China’s journey to command the solar market started after heavily-subsidized pioneers in the US and Germany had already laid the groundwork for mass-produced panels. Hydrogen is different; China has long dominated electrolyzer production. But the two stories are linked: Throughout the 2010s, the country’s top customers for electrolyzers were solar companies, which use hydrogen in the production of polysilicon for solar cells. Electrolyzers, like solar panels, are relatively inexpensive and easy to mass-produce; because of the lower cost of labor and raw materials, electrolyzers made in China can be sold for a quarter of the cost of those made elsewhere. And now that there’s more demand for them, production is booming—starting with domestic customers but eventually targeting exports.
“A lot of the same factors that enabled Chinese companies to dominate the solar market can be done with electrolyzers,” Tengler said. “And a lot of the new electrolyzer entrants include those same companies that have come to dominate the solar industry,” including panel manufacturer Longi and power inverter manufacturer Sungrow.

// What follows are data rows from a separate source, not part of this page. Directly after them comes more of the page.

(** [matches] is the [match] method with its key, or pointer comparison. *)
Fixpoint listSearchKey_loop (fuel : nat) (matches : V -> bool) (h : heap) (iter : listIter) : option (option ptr) :=
  match fuel with
  | O => None
  | S fuel =>
      '(node, iter) ← listNext h iter;
      match node with
      | None => Some None
      | Some node => n ← h !! node; if matches (value n) then Some (Some node) else listSearchKey_loop fuel matches h iter
      end
  end.

Definition listSearchKey (matches : V -> bool) (h : heap) (l : alist) : option (option ptr) :=
  listSearchKey_loop (S (Z.to_nat (len l))) matches h (listGetIterator l true).

(** [while(index-- && n) n = n->next] or [n->prev] *)
Fixpoint listIndex_walk (index : nat) (forward : bool) (h : heap) (n : option ptr) : option (option ptr) :=
  match index, n with
  | S index, Some p => x ← h !! p; listIndex_walk index forward h (if forward then next x else prev x)
  | _, _ => Some n
  end.

Definition listIndex (h : heap) (l : alist) (index : Z) : option (option ptr) :=
  if index <? 0 then listIndex_walk (Z.to_nat (- index - 1)) false h (tail l)
  else listIndex_walk (Z.to_nat index) true h (head l).

Definition listRotate (h : heap) (l : alist) : option (heap * alist) :=
  if len l <=? 1 then Some (h, l) else
  tl ← tail l;
  t ← h !! tl;
  newtail ← prev t;
  h ← set_next h newtail None;
  hd ← head l;
  h ← set_prev h hd (Some tl);
  h ← set_prev h tl None;
  h ← set_next h tl (head l);
  Some (h, mk_list (Some tl) (Some newtail) (len l)).

(** The nodes are freed, [len] of them from [head] on. *)
Fixpoint listRelease_loop (len : nat) (h : heap) (current : option ptr) : option heap :=
  match len with
  | O => Some h
  | S len => p ← current; n ← h !! p; listRelease_loop len (base.delete p h) (next n)
  end.

Definition listRelease (h : heap) (l : alist) : option heap := listRelease_loop (Z.to_nat (len l)) h (head l).

(** ** Representation *)

Definition first (ns : list (ptr * V)) (nxt : option ptr) : option ptr :=
  match ns with (p, _) :: _ => Some p | [] => nxt end.
Definition final (prv : option ptr) (ns : list (ptr * V)) : option ptr :=
  match list.last ns with Some (p, _) => Some p | None => prv end.

(** The nodes [ns] are linked in the heap, between [prv] and [nxt]. *)
Fixpoint seg (h : heap) (prv : option ptr) (ns : list (ptr * V)) (nxt : option ptr) : Prop :=
  match ns with
  | [] => True
  | (p, v) :: ns => h !! p = Some (mk_node prv (first ns nxt) v) /\ seg h (Some p) ns nxt
  end.

Definition dll (h : heap) (l : alist) (ns : list (ptr * V)) : Prop :=
  seg h None ns None /\ NoDup ns.*1 /\ head l = first ns None /\ tail l = final None ns /\
  len l = zlen ns /\ zlen ns < 2 ^ 63.

(** [h'] agrees with [h] on the nodes of [h] that are not in [ps]. *)
Definition frame (ps : list ptr) (h h' : heap) : Prop :=
  forall q, q ∉ ps -> is_Some (h !! q) -> h' !! q = h !! q.

Lemma final_app prv a p v b : final prv (a ++ (p, v) :: b) = final (Some p) b.
Proof.
  unfold final. rewrite last_app_cons. destruct b as [|x b] using rev_ind; [done|].
  change ((p, v) :: b ++ [x]) with (((p, v) :: b) ++ [x]). by rewrite !last_snoc.
Qed.

Lemma final_cons prv p v (b : list (ptr * V)) : final prv ((p, v) :: b) = final (Some p) b.
Proof. exact (final_app prv [] p v b). Qed.

Lemma seg_app h prv a b nxt : seg h prv (a ++ b) nxt <-> seg h prv a (first b nxt) /\ seg h (final prv a) b nxt.
Proof.
  revert prv; induction a as [|[p v] a IH]; intros prv; cbn [app seg]; [tauto|]. rewrite IH.
  assert (first (a ++ b) nxt = first a (first b nxt)) as -> by (by destruct a as [|[? ?] ?]).
  assert (final prv ((p, v) :: a) = final (Some p) a) as -> by apply (final_app prv [] p v a). tauto.
Qed.

Lemma seg_frame h h' ns prv nxt : (forall q, q ∈ ns.*1 -> h' !! q = h !! q) -> seg h prv ns nxt -> seg h' prv ns nxt.
Proof.
  revert prv; induction ns as [|[p v] ns IH]; intros prv Hq; cbn [seg]; [done|].
  intros [Hp Hs]. split; [rewrite Hq; [done | cbn; set_solver]|]. apply IH; [|done]. intros q ?. apply Hq. cbn. set_solver.
Qed.

Lemma seg_insert h ns prv nxt p n : p ∉ ns.*1 -> seg h prv ns nxt -> seg (<[p := n]> h) prv ns nxt.
Proof. intros Hp. apply seg_frame. intros q Hq. apply lookup_insert_ne. congruence. Qed.

Lemma seg_delete h ns prv nxt p : p ∉ ns.*1 -> seg h prv ns nxt -> seg (base.delete p h) prv ns nxt.
Proof. intros Hp. apply seg_frame. intros q Hq. apply lookup_delete_ne. congruence. Qed.

Lemma seg_dom h prv ns nxt p : seg h prv ns nxt -> p ∈ ns.*1 -> is_Some (h !! p).
Proof.
  revert prv; induction ns as [|[q v] ns IH]; intros prv; cbn [seg]; [intros _ ?%elem_of_nil; done|].
  intros [Hq Hs] [->|Hp]%elem_of_cons; [eauto | by eapply IH].
Qed.

Lemma alloc_fresh (h : heap) : h !! alloc h = None.
Proof. apply (not_elem_of_dom (D := gset ptr)). unfold alloc. apply is_fresh. Qed.

Lemma alloc_not_in h prv ns nxt : seg h prv ns nxt -> alloc h ∉ ns.*1.
Proof. intros Hs Hin. destruct (seg_dom _ _ _ _ _ Hs Hin). by rewrite alloc_fresh in *. Qed.

(** ** Linking *)

Definition link_next (h : heap) (o : option ptr) (x : option ptr) : option heap :=
  match o with Some p => set_next h p x | None => Some h end.
Definition link_prev (h : heap) (o : option ptr) (x : option ptr) : option heap :=
  match o with Some p => set_prev h p x | None => Some h end.

(** [h'] differs from [h] in nodes of [ps] only, and has the same addresses. *)
Definition touches (ps : list ptr) (h h' : heap) : Prop :=
  (forall q, q ∉ ps -> h' !! q = h !! q) /\ (forall q, is_Some (h' !! q) <-> is_Some (h !! q)).

Lemma touches_insert p n n' (h : heap) ps : p ∈ ps -> h !! p = Some n -> touches ps h (<[p := n']> h).
Proof.
  intros Hp Hn. split.
  - intros q Hq. apply lookup_insert_ne. congruence.
  - intros q. destruct (decide (q = p)) as [->|]; [rewrite lookup_insert_eq, Hn | by rewrite lookup_insert_ne]. split; eauto.
Qed.
(* ===== verification/Object.v ===== *)
(** * String objects (object.c)

    Redis objects live in a heap with their reference counts; a string object
    holds an sds string of its own ([RAW]), one in the same allocation
    ([EMBSTR]) or a [long] ([INT]).  The shared small integers are objects of the
    heap that [shared_integers] points to.  [sds_len] bounds what an sds string can
    hold.  The objects of other types are opaque here: freeing one is an argument. *)
From Stdlib Require Import Lia ZArith.
From stdpp Require Import base numbers list tactics option gmap fin_maps fin_sets strings.
From S2P Require Import Prelude Util Adlist.

#[local] Open Scope Z_scope.

Definition REDIS_SHARED_INTEGERS : Z := 10000.
Definition REDIS_ENCODING_EMBSTR_SIZE_LIMIT : Z := 39.

Inductive otype := REDIS_STRING | REDIS_LIST | REDIS_SET | REDIS_ZSET | REDIS_HASH.
Inductive oencoding := RAW | EMBSTR | INT | OtherEncoding.
(** What [ptr] holds: an sds string and its free space, a [long], or something else. *)
Inductive payload := Sds (s : list Z) (avail : Z) | Long (v : Z) | Opaque.

Record robj := mk_robj { type : otype; encoding : oencoding; optr : payload; refcount : Z }.
#[local] Abbreviation oheap := (gmap ptr robj).

#[global] Instance otype_eq : EqDecision otype.
Proof. solve_decision. Defined.
#[global] Instance oencoding_eq : EqDecision oencoding.
Proof. solve_decision. Defined.

Definition sdsEncodedObject (o : robj) : bool := match encoding o with RAW | EMBSTR => true | _ => false end.

Definition maxmemory_lru (policy : Z) : bool := (policy =? 0) || (policy =? 3).

(** The settings of the server that object.c reads. *)
Record oserver := mk_oserver { maxmemory : Z; maxmemory_policy : Z }.

Section Object.
Context (shared_integers : Z -> ptr) (server : oserver) (free_opaque : ptr -> robj -> oheap -> option oheap).

Definition oalloc (h : oheap) (o : robj) : oheap * ptr :=
  let p := fresh (dom h : gset ptr) in (<[p := o]> h, p).

(** ** Creation *)

Definition createObject (h : oheap) (t : otype) (p : payload) : oheap * ptr := oalloc h (mk_robj t RAW p 1).
Definition createRawStringObject (h : oheap) (s : list Z) : oheap * ptr := createObject h REDIS_STRING (Sds s 0).
Definition createEmbeddedStringObject (h : oheap) (s : list Z) : oheap * ptr := oalloc h (mk_robj REDIS_STRING EMBSTR (Sds s 0) 1).
Definition createStringObject (h : oheap) (s : list Z) : oheap * ptr :=
  if zlen s <=? REDIS_ENCODING_EMBSTR_SIZE_LIMIT then createEmbeddedStringObject h s else createRawStringObject h s.

(** ** Reference counts *)

Definition incrRefCount (h : oheap) (p : ptr) : option oheap :=
  o ← h !! p; Some (<[p := mk_robj (type o) (encoding o) (optr o) (refcount o + 1)]> h).
Lemma compare_place f g : number f = true -> number g = true ->
  (SFltb f g = true <-> place_lt (place f) (place g)) /\ (SFeqb f g = true <-> place f = place g).
Proof.
  intros Hf Hg. unfold SFltb, SFeqb.
  destruct f as [s1|[]| |[] m1 e1]; try done; destruct g as [s2|[]| |[] m2 e2]; try done; cbn; try (split; split; (done || lia || congruence)).
  all: destruct (Z.compare_spec e1 e2) as [->|H|H]; try (split; split; (done || lia || (intros Hq; injection Hq; lia))).
  - change (Pos.compare_cont Eq m1 m2) with (Pos.compare m1 m2). destruct (Pos.compare_spec m1 m2); cbn; subst; split; split; (done || lia || congruence || (intros Hq; injection Hq; lia)).
  - change (Pos.compare_cont Eq m1 m2) with (Pos.compare m1 m2). destruct (Pos.compare_spec m1 m2); cbn; subst; split; split; (done || lia || congruence || (intros Hq; injection Hq; lia)).
Qed.

Lemma dlt (a b : double) : SFltb (`a) (`b) = true <-> place_lt (place (`a)) (place (`b)).
Proof. apply compare_place; [apply (proj2_sig a)|apply (proj2_sig b)]. Qed.

Lemma deq (a b : double) : SFeqb (`a) (`b) = true <->
  (place (`a)).1.1 = (place (`b)).1.1 /\ (place (`a)).1.2 = (place (`b)).1.2 /\ (place (`a)).2 = (place (`b)).2.
Proof.
  rewrite (proj2 (compare_place (`a) (`b) (proj2_sig a) (proj2_sig b))). destruct (place (`a)) as [[]], (place (`b)) as [[]].
  cbn. split; [by intros [= -> -> ->]|]. by intros (-> & -> & ->).
Qed.

Ltac by_place :=
  intros; repeat match goal with H : _ = true |- _ => revert H end;
  rewrite <- ?Bool.not_true_iff_false, ?dlt, ?deq;
  repeat match goal with |- context [place (`?a)] => destruct (place (`a)) as [[??]?] end;
  cbn; lia.

#[global, refine] Instance double_score : Score double := {
  slt a b := SFltb (`a) (`b);
  seqb a b := SFeqb (`a) (`b);
  szero := exist _ (S754_zero false) eq_refl;
}.
Proof. all: by_place. Defined.

End Double.

(** ** Members are strings *)
Module Bytes.

(** Strings Redis can hold: at most 512 MB. *)
Definition str := { s : list Z | bool_decide (zlen s <= 2 ^ 29) }.

Lemma str_bound (s : str) : zlen (`s) <= 2 ^ 29.
Proof. apply (bool_decide_unpack _ (proj2_sig s)). Qed.

#[global, refine] Instance str_member : Member str := { cmp a b := compare_text (`a) (`b) }.
Proof.
  - intros a b. rewrite (proj2 (compare_lex _ _ (str_bound a) (str_bound b))), lex_eq. split; [|by intros ->].
    apply (sig_eq_pi _ a b).
  - intros a b. pose proof (compare_lex _ _ (str_bound a) (str_bound b)). pose proof (compare_lex _ _ (str_bound b) (str_bound a)).
    pose proof (lex_sym (`a) (`b)). lia.
  - intros a b c. rewrite !(proj1 (compare_lex _ _ (str_bound _) (str_bound _))). apply lex_trans.
Defined.

End Bytes.

Definition ZSKIPLIST_MAXLEVEL : nat := 32.

Section Skiplist.
Context {Sc Ob : Type} `{HS : Score Sc} `{HO : Member Ob}.

Record zskiplistLevel := mk_level { forward : option ptr; span : Z }.
Record zskiplistNode := mk_znode { obj : option Ob; score : Sc; backward : option ptr; level : list zskiplistLevel }.
Record zskiplist := mk_zsl { header : ptr; ztail : option ptr; zlength : Z; zlevel : nat }.

#[local] Abbreviation zheap := (gmap ptr zskiplistNode).

(** [x->level[i]] *)
Definition lv (h : zheap) (x : ptr) (i : nat) : option zskiplistLevel := n ← h !! x; level n !! i.
Definition set_lv (h : zheap) (x : ptr) (i : nat) (l : zskiplistLevel) : option zheap :=
  n ← h !! x;
  _ ← level n !! i;
  Some (<[x := mk_znode (obj n) (score n) (backward n) (<[i := l]> (level n))]> h).
Definition set_backward (h : zheap) (x : ptr) (b : option ptr) : option zheap :=
  n ← h !! x; Some (<[x := mk_znode (obj n) (score n) b (level n)]> h).

Definition zalloc (h : zheap) : ptr := fresh (dom h : gset ptr).

(** [junk] and [jback] are what the uninitialised fields hold. *)
Definition zslCreateNode (junk : zskiplistLevel) (jback : option ptr) (lvl : nat) (sc : Sc) (o : option Ob) : zskiplistNode :=
  mk_znode o sc jback (replicate lvl junk).

Definition zslCreate (h : zheap) : zheap * zskiplist :=
  let p := zalloc h in
  (<[p := mk_znode None szero None (replicate ZSKIPLIST_MAXLEVEL (mk_level None 0))]> h, mk_zsl p None 0 1).

Fixpoint zslFree_loop (fuel : nat) (h : zheap) (node : option ptr) : option zheap :=
  match node with
  | None => Some h
  | Some p =>
      match fuel with
      | O => None
      | S fuel => l ← lv h p 0; zslFree_loop fuel (base.delete p h) (forward l)
      end
  end.

Definition zslFree (h : zheap) (z : zskiplist) : option zheap :=
  l ← lv h (header z) 0;
  zslFree_loop (S (Z.to_nat (zlength z))) (base.delete (header z) h) (forward l).

(** One [random()] value per round; [ZSKIPLIST_P * 0xFFFF] is 16383.75. *)
Fixpoint zslRandomLevel_loop (rs : list Z) (level : nat) : nat :=
  match rs with
  | r :: rs => if Z.land r 0xFFFF <=? 16383 then zslRandomLevel_loop rs (level + 1) else level
  | [] => level
  end.
Definition zslRandomLevel (rs : list Z) : nat :=
  let level := zslRandomLevel_loop rs 1 in
  if (level <? ZSKIPLIST_MAXLEVEL)%nat then level else ZSKIPLIST_MAXLEVEL.

(** ** Searching *)

(** The inner loop of a search at level [i]: go forward while [go] holds of the
    rank so far, the span to cross and the next node.  The rank has [w] bits. *)
Fixpoint zsl_walk (w : Z) (fuel : nat) (h : zheap) (i : nat) (go : Z -> Z -> zskiplistNode -> bool) (x : ptr) (rank : Z)
  : option (ptr * Z) :=
  l ← lv h x i;
  match forward l with
  | None => Some (x, rank)
  | Some q =>
      n ← h !! q;
      if go rank (span l) n then
        match fuel with
        | O => None
        | S fuel => zsl_walk w fuel h i go q (uwrap w (rank + span l))
        end
      else Some (x, rank)
  end.

(** The levels below [i], from the highest down: [update] and [rank], by level. *)
Fixpoint zsl_descend (w : Z) (fuel : nat) (h : zheap) (i : nat) (go : Z -> Z -> zskiplistNode -> bool) (x : ptr) (rank : Z)
  : option (list (ptr * Z)) :=
  match i with
  | O => Some []
  | S i =>
      '(x, rank) ← zsl_walk w fuel h i go x rank;
      us ← zsl_descend w fuel h i go x rank;
      Some (us ++ [(x, rank)])
  end.

Definition zsl_search (w : Z) (h : zheap) (z : zskiplist) (go : Z -> Z -> zskiplistNode -> bool) : option (list (ptr * Z)) :=
  zsl_descend w (Z.to_nat (zlength z)) h (zlevel z) go (header z) 0.

(** The node precedes (score, obj). *)
Definition precedes (sc : Sc) (o : Ob) (n : zskiplistNode) : bool :=
  slt (score n) sc || (seqb (score n) sc && match obj n with Some o' => cmp o' o <? 0 | None => false end).

(** ** Insertion *)

(** [for (; i < n; i++)] over the entries [update[i]], [rank[i]] from level [i] on. *)
Fixpoint for_levels (body : ptr * Z -> nat -> zheap -> option zheap) (us : list (ptr * Z)) (i : nat) (h : zheap) : option zheap :=
  match us with
  | [] => Some h
  | u :: us => h ← body u i h; for_levels body us (S i) h
  end.

(** [update[i]->level[i].span = zsl->length] for the new levels. *)
Definition zslInsert_newlevel (len : Z) (u : ptr * Z) (i : nat) (h : zheap) : option zheap :=
  l ← lv h (fst u) i; set_lv h (fst u) i (mk_level (forward l) (u32 len)).

(** Linking [x] at level [i] after [update[i]]. *)
Definition zslInsert_link (x : ptr) (rank0 : Z) (u : ptr * Z) (i : nat) (h : zheap) : option zheap :=
  l ← lv h (fst u) i;
  h ← set_lv h x i (mk_level (forward l) (u32 (span l - (rank0 - snd u))));
  set_lv h (fst u) i (mk_level (Some x) (u32 (rank0 - snd u + 1))).

(** [update[i]->level[i].span++] for the untouched levels. *)
Definition zslInsert_span (u : ptr * Z) (i : nat) (h : zheap) : option zheap :=
  l ← lv h (fst u) i; set_lv h (fst u) i (mk_level (forward l) (u32 (span l + 1))).

Definition zslInsert (junk : zskiplistLevel) (jback : option ptr) (rs : list Z) (h : zheap) (z : zskiplist) (sc : Sc) (o : Ob)
  : option (zheap * zskiplist * ptr) :=
  us ← zsl_search 32 h z (fun _ _ n => precedes sc o n);
  let lvl := zslRandomLevel rs in
  '(h, us, zlv) ←
    (if (zlevel z <? lvl)%nat then
       let news := replicate (lvl - zlevel z) (header z, 0) in
       h ← for_levels (zslInsert_newlevel (zlength z)) news (zlevel z) h;
       Some (h, us ++ news, lvl)
     else Some (h, us, zlevel z));
  let x := zalloc h in
  let h := <[x := zslCreateNode junk jback lvl sc (Some o)]> h in
  '(u0, rank0) ← us !! O;
  h ← for_levels (zslInsert_link x rank0) (take lvl us) 0 h;
  h ← for_levels zslInsert_span (drop lvl us) lvl h;
  h ← set_backward h x (if bool_decide (u0 = header z) then None else Some u0);
  l ← lv h x 0;
  '(h, t) ← (match forward l with
             | Some q => h ← set_backward h q (Some x); Some (h, ztail z)
             | None => Some (h, Some x)
             end);
  Some (h, mk_zsl (header z) t (uwrap 64 (zlength z + 1)) zlv, x).

(** ** Deletion *)

Definition zslDeleteNode_level (x : ptr) (u : ptr * Z) (i : nat) (h : zheap) : option zheap :=
  l ← lv h (fst u) i;
  if bool_decide (forward l = Some x) then
    lx ← lv h x i; set_lv h (fst u) i (mk_level (forward lx) (u32 (span l + (span lx - 1))))
  else set_lv h (fst u) i (mk_level (forward l) (u32 (span l - 1))).

(** [while (level > 1 && header->level[level-1].forward == NULL) level--] *)
Fixpoint zslDeleteNode_shrink (lvl : nat) (h : zheap) (hd : ptr) : option nat :=
  match lvl with
  | S ((S _) as l1) =>
      l ← lv h hd l1;
      match forward l with None => zslDeleteNode_shrink l1 h hd | Some _ => Some lvl end
  | _ => Some lvl
  end.

Definition zslDeleteNode (h : zheap) (z : zskiplist) (x : ptr) (us : list (ptr * Z)) : option (zheap * zskiplist) :=
  h ← for_levels (zslDeleteNode_level x) (take (zlevel z) us) 0 h;
  n ← h !! x;
  l ← level n !! O;
  '(h, t) ← (match forward l with
             | Some q => h ← set_backward h q (backward n); Some (h, ztail z)
             | None => Some (h, backward n)
             end);
  lvl ← zslDeleteNode_shrink (zlevel z) h (header z);
  Some (h, mk_zsl (header z) t (uwrap 64 (zlength z - 1)) lvl).

Definition zslFreeNode (h : zheap) (x : ptr) : zheap := base.delete x h.

Definition zslDelete (h : zheap) (z : zskiplist) (sc : Sc) (o : Ob) : option (zheap * zskiplist * bool) :=
  us ← zsl_search 32 h z (fun _ _ n => precedes sc o n);
  '(u0, _) ← us !! O;
  l ← lv h u0 0;
  match forward l with
  | None => Some (h, z, false)
  | Some x =>
      n ← h !! x;
      if seqb sc (score n) && (match obj n with Some o' => cmp o' o =? 0 | None => false end) then
        '(h, z) ← zslDeleteNode h z x us;
        Some (zslFreeNode h x, z, true)
      else Some (h, z, false)
  end.
(* ===== verification/SkiplistRep.v ===== *)
(** * The representation invariant of skip lists

    [zinv h z l]: the skip list [z] in the heap [h] holds the entries [l] in
    order.  At every level [i] the link leaving an entry of height more than [i]
    (or the header) is [nxt i] of the entries after it: the first entry of
    height more than [i] and the distance to it, or the distance to the end.  *)
From Stdlib Require Import Lia ZArith.
From stdpp Require Import base numbers list tactics option gmap fin_maps fin_sets.
From S2P Require Import Prelude Adlist Dict DictRep Skiplist.

#[local] Open Scope Z_scope.

Record entry {Sc Ob : Type} := mk_entry { e_ptr : ptr; e_height : nat; e_score : Sc; e_obj : Ob }.
#[global] Arguments entry : clear implicits.
#[global] Arguments mk_entry {Sc Ob} _ _ _ _.

Section Rep.
Context {Sc Ob : Type} `{HS : Score Sc} `{HO : Member Ob}.
#[local] Abbreviation zheap := (gmap ptr (@zskiplistNode Sc Ob)).
#[local] Abbreviation ent := (entry Sc Ob).
Implicit Types (h : zheap) (z : zskiplist) (l a b : list ent) (e : ent).

(** ** Positions and links *)

(** The node a prefix of the list ends in, and its height. *)
Definition cur (hd : ptr) a : ptr := match list.last a with None => hd | Some e => e_ptr e end.
Definition hgt (zl : nat) a : nat := match list.last a with None => zl | Some e => e_height e end.
Definition low (i : nat) (e : ent) : Prop := (e_height e <= i)%nat.

Fixpoint nxt (i : nat) b : zskiplistLevel :=
  match b with
  | [] => mk_level None 0
  | e :: b => if (i <? e_height e)%nat then mk_level (Some (e_ptr e)) 1
              else mk_level (forward (nxt i b)) (span (nxt i b) + 1)
  end.

(** The longest prefix ending in an entry of height more than [i]. *)
Fixpoint upto (i : nat) a : list ent :=
  match a with
  | [] => []
  | e :: a => match upto i a with
              | [] => if (i <? e_height e)%nat then [e] else []
              | r => e :: r
              end
  end.

Definition back a : option ptr := e_ptr <$> list.last a.
Lemma free_loop_spec : forall b fuel h (bk : option ptr), NoDup (e_ptr <$> b) -> (length b < fuel)%nat ->
  Forall (fun e => 1 <= e_height e)%nat b ->
  (forall c e d, b = c ++ e :: d -> lv h (e_ptr e) 0 = Some (nxt 0 d)) ->
  exists h', zslFree_loop fuel h (e_ptr <$> hd_error b) = Some h' /\
    forall q, h' !! q = if bool_decide (q ∈ e_ptr <$> b) then None else h !! q.
Proof.
  induction b as [|e b IH]; intros fuel h bk Hnd Hf Hh Hl.
  { exists h. split; [by destruct fuel|]. intros q. by rewrite bool_decide_eq_false_2 by (cbn; set_solver). }
  destruct fuel as [|fuel]; [lia|]. cbn [zslFree_loop hd_error fmap option_fmap option_map].
  rewrite (Hl [] e b eq_refl). cbn [mbind option_bind]. apply Forall_cons_1 in Hh as [_ Hh]. rewrite nxt_0 by done.
  cbn [fmap list_fmap] in Hnd. apply NoDup_cons in Hnd as [Hin Hnd].
  destruct (IH fuel (base.delete (e_ptr e) h) None Hnd) as (h' & -> & Hh'); [cbn in Hf; lia|done| |].
  - intros c e' d ->. unfold lv. rewrite lookup_delete_ne.
    + apply (Hl (e :: c) e' d). done.
    + intros Hq. apply Hin. rewrite Hq, fmap_app. set_solver.
  - exists h'. split; [done|]. intros q. rewrite Hh'. destruct (decide (q = e_ptr e)) as [->|Hne].
    + rewrite bool_decide_eq_false_2 by done. rewrite bool_decide_eq_true_2 by (cbn; set_solver). apply lookup_delete_eq.
    + rewrite lookup_delete_ne by done. erewrite bool_decide_ext; [done|]. cbn. set_solver.
Qed.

Europe and the US could still catch up. In December German conglomerate Thyssenkrupp said it would build the first gigawatt-scale individual electrolyzer by 2026, in Saudi Arabia. Electrolyzer manufacturers in the US and Europe are building a number of “gigafactories” that together will be equipped to roll out gigawatts’ worth of electrolyzers over the next couple of years. But until more industrial hydrogen consumers in Europe and the US are willing to shell out for green hydrogen—or are forced to by government decarbonization mandates—Tengler said the new electrolyzer factories will struggle to find many customers.
“A lot of this capacity will be sitting idle,” Tengler said. “They could be producing more than China, but the demand just isn’t there.”